O monitoramento aponta que o aquecimento já se estende por toda a faixa tropical do Pacífico. Para caracterizar oficialmente o El Niño, a temperatura média da região equatorial do oceano precisa ficar ao menos 0,5 grau Celsius acima da média histórica. As medições mais recentes registraram um desvio de 0,7 grau.
Possibilidade de evento intenso
Segundo os modelos analisados pela NOAA, há 63% de probabilidade de que o aquecimento ultrapasse dois graus Celsius acima da média entre novembro de 2026 e fevereiro de 2027. Caso isso se confirme, o planeta poderá enfrentar um episódio de El Niño considerado forte.
No Brasil, os efeitos costumam incluir redução das chuvas nas regiões Norte e Nordeste, aumentando o risco de estiagens, enquanto a Região Sul tende a registrar precipitações mais frequentes e intensas. Em 2024, durante a última ocorrência do fenômeno, o Rio Grande do Sul enfrentou enchentes históricas associadas a esse padrão climático.
Especialista pede cautela na análise
O professor Ricardo de Camargo, do Instituto de Astronomia, Geofísica e Ciências Atmosféricas da USP, afirma que ainda é difícil estabelecer uma relação direta entre as mudanças climáticas e uma eventual maior frequência ou intensidade dos eventos de El Niño. Segundo ele, o aquecimento da vasta área monitorada no Pacífico contribui para elevar as temperaturas médias globais, mas o fenômeno faz parte da variabilidade natural do clima terrestre.

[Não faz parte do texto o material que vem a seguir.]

(* ===== verification/UserMem.v ===== *)
(** * User memory

    The memory of a process as its page tables map it: what the kernel and the
    process read and write through user addresses. *)
From S2P Require Import Prelude Bitmap BitmapFacts Mem CString CStringFacts Vaddr Palloc PallocFacts Pagedir PagedirFacts PagedirProps Loader.
Local Open Scope Z_scope.

(** The directory that the processor uses. *)
Definition loaded (s : mmu) (pd : Z) : Prop := pd_ok s pd ∧ cr3 s = pd - PHYS_BASE.
Definition writable (e : Z) : bool := negb (Z.land e PTE_W =? 0).

(** Bytes stored at a kernel address. *)
Definition with_bytes (s : mmu) (a : Z) (bs : list Z) : mmu :=
  Mmu (Pal (kernel_pool (frames s)) (user_pool (frames s)) (write (mram s) a bs)) (cr3 s) (cr3_loads s).

Section access.
Implicit Types (s : mmu) (pd va : Z).

Lemma wp_user_access s pd va (w : bool) (Q : Z → mmu → Prop) :
  loaded s pd → user_addr va → present (pte_val s pd va) = true → (w = true → writable (pte_val s pd va) = true) →
  Q (translate (pte_val s pd va) va) s → wp (user_access w va) s Q.
Proof.
  intros [Hok Hcr] Hva Hp Hw HQ. destruct (user_index va Hva) as [Hj Hk].
  destruct (used_range_addr _ _ _ (pk_pal _ _ Hok) (pk_pd _ _ Hok)) as (_ & Hpd & Hhi & _). unfold PHYS_BASE in Hpd.
  assert (He : pde_of s pd (va `div` 4194304) ≠ 0).
  { intros E. unfold pte_val in Hp. rewrite E in Hp. done. }
  destruct (table_entry s pd _ Hok Hj He) as (_ & _ & Hpde & Haddr & Hr).
  destruct (slot_mapped s pd va Hok Hva He) as (Hm & Hlo & Hhi' & _).
  unfold user_access, active_pd. wp_step. wp_step. wp_step. rewrite Hcr. apply wp_ptov; [unfold PHYS_BASE; lia|].
  replace (pd - PHYS_BASE + PHYS_BASE) with pd by lia. wp_step. rewrite pd_no_div.
  apply wp_read; [by apply pd_mapped|]. fold (pde_of s pd (va `div` 4194304)). rewrite (proj2 (Z.eqb_neq _ 0) Hpde).
  wp_step. unfold pde_get_pt. wp_step. apply wp_assert; [by rewrite (proj2 (Z.eqb_neq _ 0) Hpde)|].
  rewrite Haddr. apply wp_ptov; [done|]. wp_step. rewrite user_pt_no by done.
  replace (table (pde_of s pd (va `div` 4194304)) - PHYS_BASE + PHYS_BASE + 4 * ((va `div` 4096) `mod` 1024))
    with (slot s pd va) by (unfold slot; lia).
  apply wp_read; [done|]. unfold pte_val in Hp, Hw, HQ. rewrite (proj2 (Z.eqb_neq _ 0) He) in Hp, Hw, HQ.
  pose proof (pk_pte _ _ Hok va Hva) as Hpte. unfold pte_val in Hpte. rewrite (proj2 (Z.eqb_neq _ 0) He) in Hpte.
  pose proof (word_range (mram s) (slot s pd va) (pk_bytes _ _ Hok)) as Hwr.
  set (e := word (mram s) (slot s pd va)) in *. specialize (Hpte Hp).
  assert ((Z.land e PTE_P =? 0) || (w && (Z.land e PTE_W =? 0)) = false) as ->.
  { unfold present, writable in *. apply negb_true_iff in Hp. rewrite Hp. simpl. destruct w; [|done].
    apply negb_true_iff. by apply Hw. }
  unfold translate in HQ. rewrite Hp in HQ. pose proof (Z.mod_pos_bound e 4096). pose proof (Z.mod_le e 4096).
  wp_step. unfold pte_get_page. rewrite pte_addr_sub by done. apply wp_ptov; [lia|]. wp_step. rewrite pg_ofs_mod. exact HQ.
Qed.

(** Storing into a page of the user pool does not touch page tables. *)
Lemma with_bytes_ok s pd k a bs :
  pd_ok s pd → in_pool UPool (frames s) k → k ≤ a → a + Z.of_nat (length bs) ≤ k + 4096 → Forall is_byte bs →
  pd_ok (with_bytes s a bs) pd ∧ (∀ va, user_addr va → pte_val (with_bytes s a bs) pd va = pte_val s pd va) ∧
  (∀ w p, used w (frames (with_bytes s a bs)) p ↔ used w (frames s) p).
Proof.
  intros Hok Hk Ha Hb Hbs.
  assert (Hbelow : ∀ p, used KPool (frames s) p → p + 4096 ≤ a).
  { intros p Hp. pose proof (kernel_page_below s p k (pk_pal _ _ Hok) (proj1 Hp) Hk). lia. }
  assert (Hword : ∀ x, x + 4 ≤ a → word (mram (with_bytes s a bs)) x = word (mram s) x).
  { intros x Hx. apply word_write_out. lia. }
  assert (Hpde : ∀ j, 0 ≤ j < 768 → pde_of (with_bytes s a bs) pd j = pde_of s pd j).
  { intros j Hj. unfold pde_of. apply Hword. pose proof (Hbelow pd (pk_pd _ _ Hok)). lia. }
  assert (Hpte : ∀ va, user_addr va → pte_val (with_bytes s a bs) pd va = pte_val s pd va).
  { intros va Hva. destruct (user_index va Hva) as [Hj Hjk]. unfold pte_val, slot. rewrite Hpde by done.
    destruct (Z.eqb_spec (pde_of s pd (va `div` 4194304)) 0) as [|He]; [done|]. apply Hword.
    destruct (table_entry s pd _ Hok Hj He) as (Hu & _). pose proof (Hbelow _ Hu). lia. }
  assert (Hused : ∀ w p, used w (frames (with_bytes s a bs)) p ↔ used w (frames s) p) by (intros w p; apply used_ram).
  destruct (write_ram_ok (frames s) (write (mram s) a bs)) as [Hpal _];
    [intros x Hx; by apply write_mapped|apply (pk_pal _ _ Hok)|].
  split; [|done]. split.
  - exact Hpal.
  - by apply bytes_ok_write, Hbs; apply (pk_bytes _ _ Hok).
  - apply Hused, (pk_pd _ _ Hok).
  - intros j Hj. rewrite Hpde by done. destruct (pk_pde _ _ Hok j Hj) as [|[H1 H2]]; [by left|right].
    split; [by apply Hused|done].
  - intros j j' Hj Hj'. rewrite !Hpde by done. by apply (pk_inj _ _ Hok).
  - intros va Hva. rewrite Hpte by done. by apply (pk_pte _ _ Hok).
Qed.

(** A page for the process: none left, or a new one; the page tables stay. *)
Lemma wp_get_user_page s pd flags :
  pd_ok s pd → Z.land flags PAL_ASSERT = 0 → pool_of flags = UPool →
  wp (on_frames (palloc_get_page flags)) s (λ k s',
    (k = 0 ∧ s' = s ∧ no_group (used_map (user_pool (frames s))) 0 1 false) ∨
    (used UPool (frames s') k ∧ ¬ used UPool (frames s) k ∧ pd_ok s' pd ∧ cr3 s' = cr3 s ∧ k ≠ 0 ∧
     same_layout (frames s) (frames s') ∧ mram s' = ram_after flags 1 k (frames s) ∧
     (∀ w p, used w (frames s') p ↔ used w (frames s) p ∨ (w = UPool ∧ p = k)) ∧
     ∀ va, user_addr va → pte_val s' pd va = pte_val s pd va)).
Proof.
  intros Hok Hfl Hpool. unfold on_frames at 1, palloc_get_page. wp_step.
  eapply wp_mono; [apply wp_palloc_get_multiple; [apply (pk_pal _ _ Hok)|lia|by left]|].
  rewrite Hpool. intros k P' [(-> & -> & Hno)|(Hg & Hok' & Hlay & Hr)].
  { left. by destruct s. }
  right. destruct (got_new _ _ _ _ _ Hg k) as [Hin Hnu]; [exists 0; lia|].
  assert (Hpg : ∀ p, page_of k 1 p ↔ p = k).
  { intros p. split; [intros (i & Hi & ->); lia|intros ->; exists 0; lia]. }
  assert (Hused : ∀ w p, used w P' p ↔ used w (frames s) p ∨ (w = UPool ∧ p = k)).
  { intros w p. destruct w; [rewrite (got_frame _ _ _ _ _ Hg) by done; naive_solver|].
    rewrite (got_used _ _ _ _ _ Hg), Hpg. naive_solver. }
  assert (Hz : ∃ bs, Forall is_byte bs ∧ Z.of_nat (length bs) ≤ 4096 ∧ ram P' = write (mram s) k bs).
  { rewrite Hr. unfold ram_after. destruct (Z.land flags PAL_ZERO =? 0); [by exists []|].
    exists (replicate (Z.to_nat (4096 * 1)) 0). split_and!; [|rewrite length_replicate; lia|done]. apply Forall_replicate. unfold is_byte. lia. }
  destruct Hz as (bs & Hbs & Hl & Hw).
  destruct (with_bytes_ok s pd k k bs Hok Hin ltac:(lia) ltac:(lia) Hbs) as (Hok1 & Hpte1 & Hu1).
  destruct (pd_ok_pools (with_bytes s k bs) (Mmu P' (cr3 s) (cr3_loads s)) pd Hok1) as [Hok2 Hpte2]; [done|done| |].
  { intros p. rewrite Hu1. cbn [frames]. rewrite Hused. naive_solver. }
  pose proof (got_pos _ _ _ _ _ Hg). unfold PHYS_BASE in *.
  split_and!; [cbn [frames]; rewrite Hused; by right|done|done|done|lia|done|done|done|].
  intros va Hva. by rewrite Hpte2, Hpte1.
Qed.

(** Giving a page of the user pool back. *)
Lemma wp_put_user_page s pd k (Q : unit → mmu → Prop) :
  pd_ok s pd → used UPool (frames s) k →
  (∀ s', pd_ok s' pd → (∀ va, user_addr va → pte_val s' pd va = pte_val s pd va) → Q tt s') →
  wp (on_frames (palloc_free_page k)) s Q.
Proof.
  intros Hok Hk HQ. unfold on_frames at 1, palloc_free_page. wp_step.
  eapply wp_mono; [apply (wp_palloc_free_multiple _ UPool); [apply (pk_pal _ _ Hok)|lia|]|].
  { intros a (i & Hi & ->). by replace (k + 4096 * i) with k by lia. }
  intros [] P' ([_ Hfr] & Hok' & _ & Hr).
  destruct (with_bytes_ok s pd k k (replicate (Z.to_nat (4096 * 1)) 204) Hok (proj1 Hk)) as (Hok1 & Hpte1 & Hu1);
    [lia|rewrite length_replicate; lia|apply Forall_replicate; unfold is_byte; lia|].
  destruct (pd_ok_pools (with_bytes s k (replicate (Z.to_nat (4096 * 1)) 204)) (Mmu P' (cr3 s) (cr3_loads s)) pd Hok1) as [Hok2 Hpte2];
    [done|done| |].
  { intros p. rewrite Hu1. cbn [frames]. by apply Hfr. }
  apply HQ; [done|]. intros va Hva. by rewrite Hpte2, Hpte1.
Qed.
End access.

(** ** One page of a process *)

(** The page of [upage] is the frame [k] of the user pool, and writable. *)
Record user_page (s : mmu) (pd upage k : Z) : Prop := UserPage {
  up_loaded : loaded s pd;
  up_align : upage `mod` 4096 = 0;
  up_range : 0 ≤ upage ∧ upage + 4096 ≤ PHYS_BASE;
  up_frame : used UPool (frames s) k;
  up_pte : ∀ va, upage ≤ va < upage + 4096 → pte_val s pd va = k - PHYS_BASE + 7 }.

Section page.
Context (pd upage k : Z).
Implicit Types (s : mmu) (bs : list Z).

Lemma frame_entry s :
  user_page s pd upage k → present (k - PHYS_BASE + 7) = true ∧ writable (k - PHYS_BASE + 7) = true ∧
  ∀ va, upage ≤ va < upage + 4096 → translate (k - PHYS_BASE + 7) va = k + (va - upage).
Proof.
  intros [[Hok _] Hal Hr Hf _]. destruct (used_range_addr _ _ _ (pk_pal _ _ Hok) Hf) as (Hk & Hlo & Hhi & _).
  assert (Hm : (k - PHYS_BASE + 7) `mod` 4096 = 7).
  { rewrite Zplus_mod, Zminus_mod, Hk. done. }
  assert (Hbits : ∀ n, 0 ≤ n < 3 → Z.testbit (k - PHYS_BASE + 7) n = true).
  { intros n Hn. rewrite <-(Z.mod_pow2_bits_low _ 12) by lia. change (2 ^ 12) with 4096. rewrite Hm.
    assert (n = 0 ∨ n = 1 ∨ n = 2) as [->|[->| ->]] by lia; done. }
  assert (Hnz : ∀ n, 0 ≤ n < 3 → Z.land (k - PHYS_BASE + 7) (2 ^ n) ≠ 0).
  { intros n Hn E. pose proof (f_equal (λ x, Z.testbit x n) E) as E'. cbn beta in E'.
    rewrite Z.land_spec, Hbits, Z.pow2_bits_true, Z.bits_0 in E' by lia. done. }
  assert (present (k - PHYS_BASE + 7) = true) as Hp.
  { unfold present. apply negb_true_iff, Z.eqb_neq. by apply (Hnz 0). }
  split; [done|]. split; [unfold writable; apply negb_true_iff, Z.eqb_neq; by apply (Hnz 1)|].
  intros va Hva. unfold translate. rewrite Hp, Hm. assert (va `mod` 4096 = va - upage) as ->; [|lia].
  replace va with (va - upage + upage) at 1 by lia. rewrite Zplus_mod, Hal, Z.add_0_r, Z.mod_mod by lia. apply Z.mod_small. lia.
Qed.

Lemma user_page_with s a bs :
  user_page s pd upage k → k ≤ a → a + Z.of_nat (length bs) ≤ k + 4096 → Forall is_byte bs →
  user_page (with_bytes s a bs) pd upage k.
Proof.
  intros [[Hok Hcr] Hal Hr Hf Hpte] Ha Hb Hbs.
  destruct (with_bytes_ok s pd k a bs Hok (proj1 Hf) Ha Hb Hbs) as (Hok' & Hpte' & Hu). split; [done|done|done|by apply Hu|].
  intros va Hva. rewrite Hpte' by (unfold user_addr; lia). by apply Hpte.
Qed.

Lemma wp_user_store s va b (Q : unit → mmu → Prop) :
  user_page s pd upage k → upage ≤ va < upage + 4096 →
  Q tt (with_bytes s (k + (va - upage)) [b]) → wp (user_store va b) s Q.
Proof.
  intros Hpg Hva HQ. destruct (frame_entry s Hpg) as (Hp & Hw & Ht). pose proof Hpg as [Hl Hal Hr Hf Hpte].
  unfold user_store. wp_step. eapply wp_user_access; [exact Hl|unfold user_addr; lia|by rewrite Hpte|by rewrite Hpte|].
  rewrite Hpte, Ht by done. apply wp_on_mem, wp_store; [|exact HQ].
  destruct (used_range_addr _ _ _ (pk_pal _ _ (proj1 Hl)) Hf) as (_ & _ & _ & Hm). apply Hm. lia.
Qed.

Lemma wp_user_load s va (Q : Z → mmu → Prop) :
  user_page s pd upage k → upage ≤ va < upage + 4096 →
  Q (byte_of (mram s) (k + (va - upage))) s → wp (user_load va) s Q.
Proof.
  intros Hpg Hva HQ. destruct (frame_entry s Hpg) as (Hp & Hw & Ht). pose proof Hpg as [Hl Hal Hr Hf Hpte].
  unfold user_load. wp_step. eapply wp_user_access; [exact Hl|unfold user_addr; lia|by rewrite Hpte|done|].
  rewrite Hpte, Ht by done. apply wp_on_mem.
  destruct (used_range_addr _ _ _ (pk_pal _ _ (proj1 Hl)) Hf) as (_ & _ & _ & Hm).
  eapply wp_load; [apply byte_of_lookup, Hm; lia|]. by rewrite mmu_eta.
Qed.

Lemma with_bytes_nil s a : with_bytes s a [] = s.
Proof. unfold with_bytes. simpl. apply mmu_eta. Qed.
Lemma with_bytes_cons s a b bs : with_bytes (with_bytes s a [b]) (a + 1) bs = with_bytes s a (b :: bs).
Proof.
  unfold with_bytes, mram. cbn [frames ram kernel_pool user_pool cr3 cr3_loads]. f_equal. f_equal.
  apply map_eq. intros x. rewrite !lookup_write. simpl length.
  destruct (decide (a + 1 ≤ x < a + 1 + Z.of_nat (length bs))).
  - rewrite decide_True by lia. by replace (Z.to_nat (x - a)) with (S (Z.to_nat (x - (a + 1)))) by lia.
  - destruct (decide (a ≤ x < a + Z.of_nat 1)).
    + rewrite decide_True by lia. by replace (Z.to_nat (x - a)) with O by lia.
    + by rewrite decide_False by lia.
Qed.

Lemma wp_user_write bs s va (Q : unit → mmu → Prop) :
  user_page s pd upage k → Forall is_byte bs → upage ≤ va → va + Z.of_nat (length bs) ≤ upage + 4096 →
  Q tt (with_bytes s (k + (va - upage)) bs) → wp (user_write va bs) s Q.
Proof.
  intros Hpg Hbs. revert s va Hpg. induction Hbs as [|b bs Hb Hbs IH]; intros s va Hpg Hlo Hhi HQ; simpl in *.
  - wp_step. by rewrite with_bytes_nil in HQ.
  - wp_step. apply wp_user_store; [done|lia|]. pose proof (up_range _ _ _ _ Hpg) as [? ?]. unfold PHYS_BASE in *.
    rewrite u32_small by lia. apply IH; [|lia|lia|].
    + apply user_page_with; [done|lia|simpl; lia|by constructor].
    + replace (k + (va + 1 - upage)) with (k + (va - upage) + 1) by lia. by rewrite with_bytes_cons.
Qed.

Lemma wp_user_read (n : nat) s va (Q : list Z → mmu → Prop) :
  user_page s pd upage k → upage ≤ va → va + Z.of_nat n ≤ upage + 4096 →
  Q ((λ j, byte_of (mram s) (k + (va - upage) + Z.of_nat j)) <$> seq 0 n) s → wp (user_read n va) s Q.
Proof.
  intros Hpg. revert va Q. induction n as [|n IH]; intros va Q Hlo Hhi HQ; cbn [user_read].
  - wp_step. exact HQ.
  - wp_step. apply wp_user_load; [done|lia|]. wp_step. pose proof (up_range _ _ _ _ Hpg) as [? ?]. unfold PHYS_BASE in *.
    rewrite u32_small by lia. apply IH; [lia|lia|]. wp_step. cbn [seq fmap list_fmap] in HQ. rewrite Z.add_0_r in HQ.
    rewrite <-(fmap_S_seq 0 n), <-list_fmap_compose in HQ.
    replace ((λ j : nat, byte_of (mram s) (k + (va + 1 - upage) + Z.of_nat j)) <$> seq 0 n)
      with (((λ j : nat, byte_of (mram s) (k + (va - upage) + Z.of_nat j)) ∘ S) <$> seq 0 n); [exact HQ|].
    apply list_fmap_ext. intros i j _. simpl. f_equal. lia.
Qed.
End page.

Camargo destaca que os critérios adotados pela NOAA são amplamente reconhecidos pela comunidade científica e se baseiam em dados coletados na atmosfera, na superfície do oceano e por uma extensa rede de boias de profundidade. O pesquisador, porém, observa que cortes e restrições promovidos pelo governo dos Estados Unidos podem afetar a produção científica e a manutenção dessa estrutura de monitoramento, considerada fundamental para a qualidade das previsões climáticas.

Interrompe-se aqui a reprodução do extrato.